Entertainment Unions Urge Congress To Fix Relief Benefits
LegalMusic May 11, 2020 Kelly Byrnes
More than three dozen organizations representing several facets of the entertainment industry have banded together for a call to action from government leaders. The Screen Actors Guild, Music Artists Coalition, Recording Academy and more have issued a joint letter to Congressional leaders Nancy Pelosi, Kevin McCarthy, Mitch McConnell and Chuck Schumer urging further government assistance.
The letter outlines ways in which the Coronavirus Aid, Relief and Economic Security (CARES) Act and Paycheck Protection Program and Health Care Enhancement Act have fallen short. From contracted workers to those self-employed, technicalities within the stimulus bill are said to overlook many within the industry and the “full support” of Congress is needed in order to recover from the pandemic.

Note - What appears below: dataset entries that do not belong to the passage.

(* ===== verification/SmoothScroll.v ===== *)
(** * SmoothScroll: the scrolling plugins (src/resources/js/smoothscroll.js)

    The script has two jQuery plugins, [scrollTo] and [localScroll], and binds
    the second to the links of class [smoothScroll].  The document is an
    interface, [ScrollDom], beside the [JQuery] of WebPage: it gives the
    properties of elements and what jQuery's calls do.  Objects the script
    makes and hands to jQuery live in a store, since the script goes on
    changing them.  Settings have the types their documentation gives them. *)

From stdpp Require Import base list strings gmap.
From Stdlib Require Import ZArith Lia SpecFloat Ascii.
From S2P Require Import Prelude Regex WebPage.

Local Open Scope string_scope.
Local Open Scope Z_scope.

(** ** Numbers and strings of the language *)

Definition num_zero : f64 := S754_zero false.
Definition num_add (x y : f64) : f64 := SFadd 53 1024 x y.
Definition num_mul (x y : f64) : f64 := SFmul 53 1024 x y.
Definition num_div (x y : f64) : f64 := SFdiv 53 1024 x y.
Definition num_le (x y : f64) : bool := SFleb x y.

Definition is_nan (x : f64) : bool := match x with S754_nan => true | _ => false end.

(** A number as a condition. *)
Definition truthy (x : f64) : bool :=
  match x with S754_nan | S754_zero _ => false | _ => true end.

(** [Math.min] and [Math.max]; [-0] is less than [0]. *)
Definition math_min (x y : f64) : f64 :=
  if is_nan x || is_nan y then S754_nan
  else match x, y with
       | S754_zero s, S754_zero t => S754_zero (s || t)
       | _, _ => if SFltb y x then y else x
       end.
Definition math_max (x y : f64) : f64 :=
  if is_nan x || is_nan y then S754_nan
  else match x, y with
       | S754_zero s, S754_zero t => S754_zero (s && t)
       | _, _ => if SFltb x y then y else x
       end.
(** [alive]: the tied object can still be locked. *)
Definition handle_event (installed : callback -> bool) (alive : bool) (c : Channel) : list callback :=
  if tied_ c then if alive then handle_event_guard_ installed c else []
  else handle_event_guard_ installed c.

(** ** The poller *)

Abbreviation chan := nat (only parsing).

Record Epoller : Type := mkEpoller {
  channels_ : gmap Z chan;
  interest : gmap Z (Z * chan);     (* the kernel's epoll set *)
  list_size : Z;                    (* events_.size() *)
  store : gmap chan Channel
}.

Definition EventListSize : Z := 16.

Definition new_poller (chans : gmap chan Channel) : Epoller := mkEpoller ∅ ∅ EventListSize chans.

Definition set_channels (m : gmap Z chan) (p : Epoller) : Epoller :=
  mkEpoller m (interest p) (list_size p) (store p).
Definition set_interest (m : gmap Z (Z * chan)) (p : Epoller) : Epoller :=
  mkEpoller (channels_ p) m (list_size p) (store p).
Definition set_chan (i : chan) (c : Channel) (p : Epoller) : Epoller :=
  mkEpoller (channels_ p) (interest p) (list_size p) (<[i := c]> (store p)).

Definition has_channel (i : chan) (c : Channel) (p : Epoller) : bool :=
  bool_decide (channels_ p !! fd_ c = Some i).

Inductive ctl : Type := EPOLL_CTL_ADD | EPOLL_CTL_MOD | EPOLL_CTL_DEL.

(** [epoll_ctl]: adding a present descriptor and changing an absent one fail;
    a failure is only logged. *)
Definition update (tag : ctl) (i : chan) (c : Channel) (p : Epoller) : Epoller :=
  match tag, interest p !! fd_ c with
  | EPOLL_CTL_ADD, None => set_interest (<[fd_ c := (events_ c, i)]> (interest p)) p
  | EPOLL_CTL_MOD, Some _ => set_interest (<[fd_ c := (events_ c, i)]> (interest p)) p
  | EPOLL_CTL_DEL, Some _ => set_interest (delete (fd_ c) (interest p)) p
  | _, _ => p
  end.

Definition update_channel (i : chan) (p : Epoller) : result Epoller :=
  c ← of_option NullDeref (store p !! i);
  match status_ c with
  | NEW =>
      assert! (bool_decide (channels_ p !! fd_ c = None));
      let p1 := set_channels (<[fd_ c := i]> (channels_ p)) p in
      let c1 := set_status ADD c in
      Ok (update EPOLL_CTL_ADD i c1 (set_chan i c1 p1))
  | DEL =>
      assert! (bool_decide (channels_ p !! fd_ c = None));
      j ← of_option OutOfRange (channels_ p !! fd_ c);
      assert! (bool_decide (j = i));
      let c1 := set_status ADD c in
      Ok (update EPOLL_CTL_ADD i c1 (set_chan i c1 p))
  | ADD =>
      if is_none_event c
      then Ok (set_chan i (set_status DEL c) (update EPOLL_CTL_DEL i c p))
      else Ok (update EPOLL_CTL_MOD i c p)
  end.

Definition remove_channel (i : chan) (p : Epoller) : result Epoller :=
  c ← of_option NullDeref (store p !! i);
  assert! (bool_decide (status_ c = ADD) || bool_decide (status_ c = DEL));
  let p1 := set_channels (delete (fd_ c) (channels_ p)) p in
  let p2 := if bool_decide (status_ c = ADD) then update EPOLL_CTL_DEL i c p1 else p1 in
  Ok (set_chan i (set_status NEW c) p2).

(** *** Channel operations that go to the poller *)

(** [update_]: remember that the channel is added, then [update_channel]. *)
Definition with_events (f : Z -> Z) (i : chan) (p : Epoller) : result Epoller :=
  c ← of_option NullDeref (store p !! i);
  update_channel i (set_chan i (set_added true (set_events (f (events_ c)) c)) p).

Definition enable_reading : chan -> Epoller -> result Epoller := with_events (fun e => Z.lor e kReadEvent).
Definition disable_reading : chan -> Epoller -> result Epoller :=
  with_events (fun e => Z.land e (Z.lnot kReadEvent)).
Definition enable_writing : chan -> Epoller -> result Epoller := with_events (fun e => Z.lor e kWriteEvent).
Definition disable_writing : chan -> Epoller -> result Epoller :=
  with_events (fun e => Z.land e (Z.lnot kWriteEvent)).
Definition disable_all : chan -> Epoller -> result Epoller := with_events (fun _ => kNoneEvent).

(** [Channel::remove] through [EventLoop::remvoe_channel], whose check of the
    active channels is never reached: [event_handling] is never set. *)
Definition remove (i : chan) (p : Epoller) : result Epoller :=
  c ← of_option NullDeref (store p !! i);
  assert! (is_none_event c);
  remove_channel i (set_chan i (set_added false c) p).

(** *** Polling *)

(** [fill_active_channels]: record the returned events in the channels. *)
Fixpoint fill_active_channels (evs : list (Z * chan)) (p : Epoller) : result (list chan * Epoller) :=
  match evs with
  | [] => Ok ([], p)
  | (r, i) :: evs =>
      c ← of_option NullDeref (store p !! i);
      '(act, p1) ← fill_active_channels evs (set_chan i (set_revents r c) p);
      Ok (i :: act, p1)
  end.

Definition grow (cnt : Z) (p : Epoller) : Epoller :=
  mkEpoller (channels_ p) (interest p) (if cnt =? list_size p then cnt * 2 else list_size p) (store p).
Record EventLoopThread : Type := mkThread {
  owner : owner_phase;
  thread_ : thread_phase;
  loop_ : bool;                 (* the pointer is set *)
  ev : EventLoop
}.

Definition new_thread : EventLoopThread := mkThread Idle NotCreated false new_loop.

Definition set_owner (o : owner_phase) (s : EventLoopThread) : EventLoopThread :=
  mkThread o (thread_ s) (loop_ s) (ev s).
Definition set_thread (t : thread_phase) (s : EventLoopThread) : EventLoopThread :=
  mkThread (owner s) t (loop_ s) (ev s).
Definition set_loop (b : bool) (s : EventLoopThread) : EventLoopThread :=
  mkThread (owner s) (thread_ s) b (ev s).
Definition set_ev (e : EventLoop) (s : EventLoopThread) : EventLoopThread :=
  mkThread (owner s) (thread_ s) (loop_ s) e.

(** ** Steps *)

(** [EventLoopThread::start_loop]. *)
Definition start_loop (s : EventLoopThread) : EventLoopThread := set_owner Spinning (set_thread Building s).

(** The test of the spinning loop, and the load after it. *)
Definition spin (s : EventLoopThread) : EventLoopThread :=
  if loop_ s then set_owner Rereading s else s.
Definition reread (s : EventLoopThread) : EventLoopThread := set_owner (Started (loop_ s)) s.

(** The destructor. *)
Definition test_loop (s : EventLoopThread) : EventLoopThread :=
  set_owner (if loop_ s then Loading else Joining) s.
Definition load_loop (s : EventLoopThread) : EventLoopThread := set_owner (Quitting (loop_ s)) s.

(** [loop->quit()]: through a null pointer, or on a loop that is no more. *)
Definition quit_loop (loop : bool) (s : EventLoopThread) : EventLoopThread :=
  if negb loop || is_exited (thread_ s) then set_owner Crashed s
  else set_owner Waking (set_ev (quit (ev s)) s).
Definition wake_loop (s : EventLoopThread) : EventLoopThread :=
  if is_exited (thread_ s) then set_owner Crashed s
  else set_owner Joining (set_ev (write_wakefd (ev s)) s).

(** [thread_.joinable()], [thread_.join()]. *)
Definition can_join (s : EventLoopThread) : bool :=
  match thread_ s with NotCreated | Exited => true | _ => false end.

Section steps.
Context (body : nat -> list nat).

(** [calm] is false where the loop is told to quit by somebody else than the
    owner. *)
Inductive loop_step (calm : bool) : EventLoop -> EventLoop -> Prop :=
  | loop_step_any e e' :
      EventLoop.step body e e' ->
      (calm = true -> quit_ e' = true -> quit_ e = true) -> loop_step calm e e'.

Inductive tstep (calm : bool) : EventLoopThread -> EventLoopThread -> Prop :=
  (* the owner *)
  | t_start s : owner s = Idle -> tstep calm s (start_loop s)
  | t_spin s : owner s = Spinning -> tstep calm s (spin s)
  | t_reread s : owner s = Rereading -> tstep calm s (reread s)
  | t_destroy s : owner s = Idle \/ (exists b, owner s = Started b) -> tstep calm s (set_owner Testing s)
  | t_test s : owner s = Testing -> tstep calm s (test_loop s)
  | t_load s : owner s = Loading -> tstep calm s (load_loop s)
  | t_quit s b : owner s = Quitting b -> tstep calm s (quit_loop b s)
  | t_wake s : owner s = Waking -> tstep calm s (wake_loop s)
  | t_join s : owner s = Joining -> can_join s = true -> tstep calm s (set_owner Gone s)
  (* [thread_func_] *)
  | t_build s : thread_ s = Building -> tstep calm s (set_thread CallingBack s)
  | t_callback s fs : thread_ s = CallingBack -> tstep calm s (set_thread Storing (set_ev (queue_own fs (ev s)) s))
  | t_store s : thread_ s = Storing -> tstep calm s (set_thread Running (set_loop true s))
  | t_loop s e : thread_ s = Running -> loop_step calm (ev s) e -> tstep calm s (set_ev e s)
  | t_clear s : thread_ s = Running -> phase_ (ev s) = Stopped -> tstep calm s (set_thread Exiting (set_loop false s))
  | t_exit s : thread_ s = Exiting -> tstep calm s (set_thread Exited s).

(** ** What start_loop returns *)

(** The loop is in the thread's hands or was. *)
Definition published (t : thread_phase) : bool :=
  match t with Running | Exiting | Exited => true | _ => false end.

Definition over (t : thread_phase) : bool :=
  match t with Exiting | Exited => true | _ => false end.

Record thread_inv (s : EventLoopThread) : Prop := {
  ti_loop : loop_ s = is_running (thread_ s);
  ti_idle : owner s = Idle -> thread_ s = NotCreated;
  ti_reread : owner s = Rereading -> published (thread_ s) = true;
  ti_started : forall b, owner s = Started b ->
    published (thread_ s) = true /\ (b = false -> over (thread_ s) = true)
}.

Lemma thread_inv_step calm s s' : thread_inv s -> tstep calm s s' -> thread_inv s'.
Proof.
  intros [Hl Hi Hr Hs] Hstep. destruct s as [o t l e]. cbn in *. subst l.
  inversion Hstep as [? Ho|? Ho|? Ho|? Ho|? Ho|? Ho|? b Ho|? Ho|? Ho Hj|? Ht|? fs Ht|? Ht|? e' Ht He|? Ht Hp|? Ht];
    subst; cbn in *; subst;
    unfold start_loop, spin, reread, test_loop, load_loop, quit_loop, wake_loop; cbn;
    try (destruct (negb b || _)); try (destruct t; cbn in *); split; cbn; intros; try done;
    simplify_eq; try done; try (by apply Hi); try (by eapply Hs); try (by apply Hr); try (by destruct (Hs _ eq_refl)).
  all: try (by specialize (Hi eq_refl)); by specialize (Hr eq_refl).
Qed.
End steps.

“There is no sugarcoating this,” reads the letter, “the entertainment industry has been decimated. We trade in imagination, but the reality of our situation is dire. Today, we eagerly share our craft when we can – through video streams, on social media, or from apartment balconies. But it is not a viable ‘work from home’ solution and it will not sustain us. We need help that only you can provide, in a way that recognizes the particulars of our industry.”
The unions wrote that many industry workers receive W-2 wages but are also subject to 1099 forms for income that comes as an independent contractor. Citing the Pandemic Unemployment Assistance (PUA) program, the letter notes that these employees are overlooked under the program’s current pretext that “a minimum amount of W-2 income disqualifies a self-employed individual for PUA and significantly lowers the amount of assistance they receive.”
“The CARES Act does not recognize the full scope of small business arrangements prevalent within our industry. As the PUA mixed income issue and the actual operation of our industry make clear, the Paycheck Protection Program (PPP) should be sure to allow payments to self-employed individuals, including independent contractors. The workers in our industry cannot afford to be shut out of federal assistance on such a technicality and any future plan should recognize self-employed individuals as eligible payroll participants.”
Further issue is taken with the Small Business Administration’s eligibility criteria and requirements for the self-employed to secure a loan, particularly in regards to net business income. The organizations wrote that this figure does not reflect the overhead costs that self-employed professionals face, including mortgages, health insurance premiums, equipment costs and more.
The letter ends with a call on the government to support the industry with access to testing kits which will prove necessary for all involved upon a future return to business. Additionally, full government commitment to contact tracing, treatments and a vaccine are requested in order for entertainment to resume with confidence, as well as the implementation of national safety guidelines.